AS 326/2013-RRC, Sucre, 06 de diciembre de 2013; Sala Penal 2da.

La conducta del ser humano se constituye en delito cuando concurren los elementos esenciales para su existencia, como son: la acción, tipicidad, antijuricidad y culpabilidad. El segundo componente establece la adecuación de la conducta al hecho ilícito delimitado en la norma sustantiva penal, pudiendo adoptar diversas modalidades; entonces, se puede decir respecto al tipo que: “…tanto de un delito doloso como de uno culposo, adopta dos estructuras diversas según que se trate de delitos de resultado (que producen una lesión o el peligro de la misma) o de actividad o predominantemente actividad (que se agoten en el movimiento corporal del autor)” (Bacigalupo, Enrique. Derecho Penal Parte General. Editorial Hammurabi. Buenos aires 1999. 2da edición. Pág. 231).

Asimismo, el profesor Roxin, refiere que: “Por delitos de resultado se entiende aquellos tipos en los que el resultado consiste en una consecuencia de lesión o de puesta en peligro separada espacial y temporalmente de la acción del actor.” (Roxin, Claus. Derecho Penal Parte General. Tomo I. Editorial Civitas. Madrid España 1997. Traducción de la 2da edición. Pág. 328); de lo que se infiere que los delitos de resultado son de lesión y de peligro.

El primero; es decir, los delitos de lesión o material, son aquellos que comportan la destrucción o disminución del bien jurídico protegido; en cambio, el segundo, los delitos de peligro, son aquellos en que no se requiere que la conducta haya ocasionado un daño sobre un objeto, sino que es suficiente con que el objeto jurídicamente protegido haya sido puesto en peligro de sufrir la lesión que se quiere evitar. Este peligro puede ser concreto (o demostrable) cuando se requiere realmente la posibilidad de la lesión, o abstracto (presunto), cuando el tipo penal simplemente se reduce a una forma de comportamiento que según la experiencia general representa en sí misma un peligro para el objeto protegido, sin necesidad de que ese peligro se haya verificado.

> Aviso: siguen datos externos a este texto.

Lemma rows_of_fixed (m : gmap string (list string)) (addrs : list string) :
  (forall a, In a addrs -> is_Some (m !! a)) ->
  exists rs, mapM (fun a => r ← Compare.row_of m a; Some (a, r)) addrs = Some rs
             /\ map fst rs = addrs.
Proof.
  induction addrs as [|a addrs IH]; intros H.
  - exists []. split; reflexivity.
  - destruct (H a (or_introl eq_refl)) as [row Hrow].
    destruct IH as (rs & Hrs & Hfst); [intros b Hb; apply H; now right|].
    exists ((a, row) :: rs). split.
    + unfold Compare.row_of in *. cbn [mapM]. rewrite Hrow.
      cbn [mbind option_bind]. rewrite Hrs. reflexivity.
    + cbn. now rewrite Hfst.
Qed.

Lemma render_tokens_self (f : string -> string) (row shown : list string) :
  Compare.render_tokens f row row shown = replicate 16 Compare.MASK.
Proof.
  unfold Compare.render_tokens.
  assert (E : forall l : list nat,
             map (fun i => if String.eqb (Compare.cell row i) (Compare.cell row i)
                           then Compare.MASK else f (Compare.cell shown i)) l
             = replicate (length l) Compare.MASK).
  { induction l as [|i l IHl]; [reflexivity|].
    cbn. rewrite String.eqb_refl, IHl. reflexivity. }
  rewrite E. reflexivity.
Qed.

Lemma count_diff_self (row : list string) : Compare.count_diff row row = 0.
Proof.
  unfold Compare.count_diff.
  induction (seq 0 16) as [|i l IH]; [reflexivity|].
  rewrite filter_cons. rewrite String.eqb_refl. cbn [negb].
  destruct (decide (Is_true false)) as [[]|_]. exact IH.
Qed.

Lemma side_self (f : string -> string) (pickA : bool) (rs : list (string * list string)) :
  Compare.side f pickA (zip rs rs) = Compare.masked_rows (map fst rs).
Proof.
  induction rs as [|[addr row] rs IH]; [reflexivity|].
  cbn [zip zip_with Compare.side map fst Compare.masked_rows] in *.
  rewrite render_tokens_self. f_equal. exact IH.
Qed.

Lemma counts_self (rs : list (string * list string)) :
  length (filter (fun '((_, rowA), (_, rowB)) => 0 < Compare.count_diff rowA rowB)
            (zip rs rs)) = 0
  /\ foldr (fun '((_, rowA), (_, rowB)) n => Compare.count_diff rowA rowB + n) 0
       (zip rs rs) = 0.
Proof.
  induction rs as [|[addr row] rs [IH1 IH2]]; [split; reflexivity|].
  cbn [zip zip_with foldr]. rewrite filter_cons.
  pose proof (count_diff_self row) as Z.
  destruct (decide (0 < Compare.count_diff row row)) as [H|_]; [lia|].
  rewrite Z. split; [exact IH1 | exact IH2].
Qed.

Lemma parse_has_fixed_rows (lines : list string) (a : string) :
  In a Compare.ROW_ADDRS -> is_Some (Compare._parse_dump_to_matrix lines !! a).
Proof.
  intros Hin. unfold Compare._parse_dump_to_matrix.
  rewrite fold_fill_row_lookup by exact Hin. eauto.
Qed.

Lemma render_self (a : string) (lines : list string) :
  Compare.render a a (Compare._parse_dump_to_matrix lines)
    (Compare._parse_dump_to_matrix lines)
  = Some {| Compare.changed_rows := 0;
            Compare.changed_bytes := 0;
            Compare.hex_lines :=
              ["hex"; Compare.title " disk:" a; Compare.HEADER_LINE]
              ++ Compare.masked_rows Compare.ROW_ADDRS
              ++ [Compare.title "disk:" a; Compare.HEADER_LINE]
              ++ Compare.masked_rows Compare.ROW_ADDRS;
            Compare.bin_lines :=
              [""; "binary"; Compare.title "disk:" a; Compare.HEADER_LINE]
              ++ Compare.masked_rows Compare.ROW_ADDRS
              ++ [Compare.title "disk:" a; Compare.HEADER_LINE]
              ++ Compare.masked_rows Compare.ROW_ADDRS |}.
Proof.
  unfold Compare.render, Compare.rows_of.
  destruct (rows_of_fixed (Compare._parse_dump_to_matrix lines) Compare.ROW_ADDRS)
    as (rs & -> & Hfst); [intros b Hb; now apply parse_has_fixed_rows|].
  cbn [mbind option_bind].
  destruct (counts_self rs) as [-> ->].
  rewrite !side_self, Hfst. reflexivity.
Qed.
(** C6, as stated, fails: the matrix is keyed by whatever two-hex-digit
    address a line carries, so a dump with a row at [01] gives a matrix
    with a seventeenth row. *)
Lemma parse_matrix_extra_row :
  ~ (forall addr,
       is_Some (Compare._parse_dump_to_matrix ["01: aa"] !! addr) ->
       In addr Compare.ROW_ADDRS).
Proof.
  intros H.
  assert (E : Compare._parse_dump_to_matrix ["01: aa"] !! "01"
              = Some (["AA"] ++ replicate 15 "--")%list) by (vm_compute; reflexivity).
  specialize (H "01" (ex_intro _ _ E)).
  vm_compute in H. intuition discriminate.
Qed.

Con relación a estos delitos de peligro sea concreto o abstracto, existen corrientes doctrinales contrapuestas; unos, que aceptan la existencia en la normativa sustantiva penal de los delitos de peligro abstracto; y otros, que señalan la inaplicabilidad de lo abstracto o presunto dentro de la normativa penal, siendo aplicable solamente los delitos de carácter concreto. En esta línea Binding es uno de los cuestionadores a esta teoría abstracta, a la que consideró como de pura desobediencia, señalando que, la puesta en peligro sería: “…difícil de probar, por lo cual el legislador vería siempre la existencia de peligro como acciones normalmente peligrosas; el legislador en tales casos emplearía una praesumtio juris et de jure respecto de la peligrosidad del comportamiento: éste no sería peligroso en concreto, sino abstractamente…”, si este punto de vista fuera correcto, pensaba Binding, “mediante la presunción, un gran número de hechos no delictivos terminarían incluso en el ámbito de lo delictivo” (Citado por Bacigalupo, Enrique. Derecho Penal Parte General. Editorial Hammurabi. Buenos aires 1999. 2da edición. Pág. 233).